Familienbetrieb. Das klingt nach einer verschworenen Gemeinschaft, die an einem Strang zieht, und nach harmonischer Zusammenarbeit im Kreise seiner Liebsten. Ideelle und reale Werte werden über Generationen hinweg bewahrt, die Jungen profitieren vom Erfahrungsschatz der Älteren und steuern ihrerseits neue Ideen sowie eine gewisse Unbekümmertheit bei. Soweit die Theorie. In der Praxis birgt diese Konstellation aber jede Menge Konfliktpotenzial. Wie viel Bewegungsspielraum und Mitspracherecht wird den Jungen zugestanden? Wer trägt für welchen Bereich die Verantwortung, wer trifft im Falle unterschiedlicher Ansichten die Entscheidungen? Über solche Fragen kann man sich leicht in die Haare kommen.

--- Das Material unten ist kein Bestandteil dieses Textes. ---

(** A cycle that finds nothing expired changes nothing. *)
Lemma cleanup_cycle_nothing_expired now st :
  (∀ sid i, sessions st !! sid = Some i → expired now i = false) →
  cleanup_cycle now st = st.
Proof.
  intros Hno. destruct (cleanup_cycle_rest now st) as (Hu & Hl & Hp & Hr).
  apply state_eq; try done.
  - apply map_eq. intros sid. rewrite cleanup_cycle_sessions.
    destruct (sessions st !! sid) as [i|] eqn:Hi; [|done]. simpl.
    by rewrite (Hno sid i Hi).
  - rewrite cleanup_cycle_stopped, filter_none; [done|].
    intros [sid i] Hin%elem_of_map_to_list He. unfold expired_entry in He.
    simpl in He. by rewrite (Hno sid i Hin) in He.
Qed.

(** X12: a second reaper cycle at the same clock reading finds nothing
    left to do: it removes no session and stops no browser. *)
Theorem reaper_cycle_is_idempotent (now : float) (st : state) :
  cleanup_cycle now (cleanup_cycle now st) = cleanup_cycle now st.
Proof.
  apply cleanup_cycle_nothing_expired. intros sid i.
  rewrite cleanup_cycle_sessions.
  destruct (sessions st !! sid) as [j|]; [|done]. simpl.
  destruct (expired now j) eqn:He; [done|]. by intros [= <-].
Qed.

(** X13: the shutdown part of [lifespan] stops the browser of every session
    still registered, none of them twice and none that was stopped before;
    it leaves [sessions] as it is, and nothing runs after it. *)
Theorem shutdown_stops_every_live_browser (evs : list event) (st : state) :
  run evs init = Some st → running st = true →
  sessions (shutdown st) = sessions st
  ∧ (∀ sid i, sessions st !! sid = Some i → browser i ∈ stopped (shutdown st))
  ∧ NoDup (stopped (shutdown st))
  ∧ (∀ b, b ∈ stopped st → b ∈ stopped (shutdown st))
  ∧ ∀ ev, exec ev (shutdown st) = None.
Proof.
  intros Hrun Hr.
  assert (Hinv : inv st) by (eapply inv_run; [apply inv_init | exact Hrun]).
  pose proof (inv_nodup _ (inv_shutdown st Hinv Hr)) as Hnd.
  rewrite shutdown_eq in *. simpl. split; [done|]. split; [|split; [done|split]].
  - intros sid i Hi. apply elem_of_app. left. apply elem_of_reverse.
    apply list_elem_of_fmap. exists (sid, i). split; [done|].
    by apply elem_of_map_to_list.
  - intros b Hb. apply elem_of_app. by right.
  - done.
Qed.

Lemma shutdown_stops_every_live_browser_witness :
  sessions (shutdown two_sessions) = sessions two_sessions
  ∧ NoDup (stopped (shutdown two_sessions))
  ∧ exec (EvLogout (py "old")) (shutdown two_sessions) = None.
Proof.
  destruct (shutdown_stops_every_live_browser two_sessions_trace two_sessions)
    as (H1 & _ & H3 & _ & H5); [vm_compute; reflexivity | reflexivity |].
  split; [exact H1|]. split; [exact H3 | apply H5].
Defined.

(** *** Browsers that nothing holds *)

(** A browser that no entry of [sessions] holds is stopped by nothing, as
    long as no registration puts it into [sessions]. *)
Lemma exec_unowned b ev st st' :
  b ∉ stopped st → unowned b st → ¬ registers_browser b ev →
  exec ev st = Some st' →
  (b ∉ stopped st') ∧ unowned b st'.
Proof.
  unfold unowned. intros Hns Hun Hev Hex. unfold exec in Hex.
  destruct (running st); [|done].
  destruct ev as [|b' p sid now|sid|sid now|sid now|p path|now|];
    simpl in Hev.
  - by injection Hex as <-.
  - destruct (decide (b' ∈ pending st)); [|done]. injection Hex as <-.
    split; [done|]. intros sid' i. simpl.
    destruct (decide (sid = sid')) as [->|Hne].
    + rewrite lookup_insert_eq. intros [= <-]. simpl. done.
    + rewrite lookup_insert_ne by done. apply Hun.
  - injection Hex as <-. unfold after. rewrite logout_eq.
    destruct (sessions st !! sid) as [i|] eqn:Hi; [|done]. simpl. split.
    + intros [Hb|Hb]%elem_of_cons; [|done]. by apply (Hun sid i Hi).
    + intros sid' i' [_ Hi']%lookup_delete_Some. by apply (Hun sid' i').
  - injection Hex as <-. unfold after. rewrite refresh_eq.
    destruct (sessions st !! sid) as [i|] eqn:Hi; [|done]. simpl.
    split; [done|]. intros sid' i'.
    destruct (decide (sid = sid')) as [->|Hne].
    + rewrite lookup_insert_eq. intros [= <-]. simpl. by apply (Hun sid' i).
    + rewrite lookup_insert_ne by done. apply Hun.
  - injection Hex as <-. unfold after. rewrite touch_eq.
    destruct (sessions st !! sid) as [i|] eqn:Hi; [|done]. simpl.
    split; [done|]. intros sid' i'.
    destruct (decide (sid = sid')) as [->|Hne].
    + rewrite lookup_insert_eq. intros [= <-]. simpl. by apply (Hun sid' i).
    + rewrite lookup_insert_ne by done. apply Hun.
  - by injection Hex as <-.
  - injection Hex as <-. split.
    + rewrite cleanup_cycle_stopped.
      intros [Hb|Hb]%elem_of_app; [|done].
      apply elem_of_reverse, list_elem_of_fmap in Hb
        as ([sid i] & -> & [_ Hin%elem_of_map_to_list]%list_elem_of_filter).
      by apply (Hun sid i Hin).
    + intros sid i. rewrite cleanup_cycle_sessions.
      destruct (sessions st !! sid) as [j|] eqn:Hj; [|done]. simpl.
      destruct (expired now j); [done|]. intros [= <-]. by apply (Hun sid j).
  - injection Hex as <-. rewrite shutdown_eq. simpl. split; [|done].
    intros [Hb|Hb]%elem_of_app; [|done].
    apply elem_of_reverse, list_elem_of_fmap in Hb
      as ([sid i] & -> & Hin%elem_of_map_to_list).
    by apply (Hun sid i Hin).
Qed.

Lemma run_unowned b evs : ∀ st st',
  b ∉ stopped st → unowned b st →
  Forall (λ ev, ¬ registers_browser b ev) evs →
  run evs st = Some st' →
  (b ∉ stopped st') ∧ unowned b st'.
Proof.
  induction evs as [|ev evs IH]; intros st st' Hns Hun Hevs; simpl.
  - by intros [= <-].
  - apply Forall_cons in Hevs as [Hev Hevs].
    destruct (exec ev st) as [st1|] eqn:Hex; [|done].
    destruct (exec_unowned _ _ _ _ Hns Hun Hev Hex). by apply IH.
Qed.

In Österreich befinden sich über 80 Prozent der Unternehmen in Familienbesitz und bis vor etwa einem Jahrzehnt konnten drei Viertel dieser Betriebe die Nachfolge auch innerhalb der Familie regeln. Aktuell gelingt das nur noch in rund der Hälfte der Fälle. War es früher undenkbar, den Weg der Eltern nicht fortzusetzen, ziehen Heranwachsende heutzutage ohne Scheu andere Perspektiven in Betracht – Stichwort Work Life Balance – und werden diesbezüglich innerhalb der Familie auch seltener unter Druck gesetzt.

Umso bemerkenswerter ist es, dass die Weitergabe des Staffelholzes im nautischen Bereich besonders häufig und besonders gut zu gelingen scheint. Das beweisen jene fünfzehn junge Frauen und Männer, die wir auf den folgenden Seiten vorstellen.

Paul Schmalzl/Boote Schmalzl

Gekommen um zu bleiben

Abgeschlossenes Studium der Betriebswirtschaft, Auslandsaufenthalte in London und Shanghai, Job bei einem Unternehmensberater in Wien, Großstadtleben, strategische Karriereplanung. Paul Schmalzl dachte nicht im entferntesten daran, in die Provinz zurückzukehren, wollte den Vater, der ihn um Rat rund um die komplexe Finanzierung des von ihm in Velden initiierten Marina Village fragte, aber auch nicht vor den Kopf stoßen. Also übersiedelte er von der Hauptstadt nach Kärnten, um ihn mit seinem einschlägigen Knowhow zu unterstützen. Zeithorizont: Maximal zwei Jahre. Doch bereits nach dem ersten Sommer am Wörthersee machte es Klick und er wusste, dass er an seinem Platz angekommen war. Seit 2016 arbeiten Junior und Senior Seite an Seite in dem 1959 gegründeten Unternehmen, wobei sich Paul Schmalzl vorrangig um Tagesgeschäft, Mitarbeiterteam, Verkauf und Marketing kümmert. „Ich bin ein guter operativer Umsetzer, strukturiert und gewissenhaft“, skizziert der 34-Jährige die Zuständigkeiten, „er ein impulsiver Visionär, der die Dinge im großen Zusammenhang sieht und mehr aus dem Bauch heraus agiert.“ Beim Einstieg geholfen habe ihm das Vertrauen, das ihm der Vater von Anfang an entgegen gebracht habe: „Er kann gut Verantwortung abgeben und hat es mir leicht gemacht, mich in meine neue Rolle einzuleben.“ Eine Rolle, die Paul Schmalzl mittlerweile breit angelegt hat: Er ist mit einer Kärntnerin verheiratet, zwei Töchter komplettieren das Familienglück.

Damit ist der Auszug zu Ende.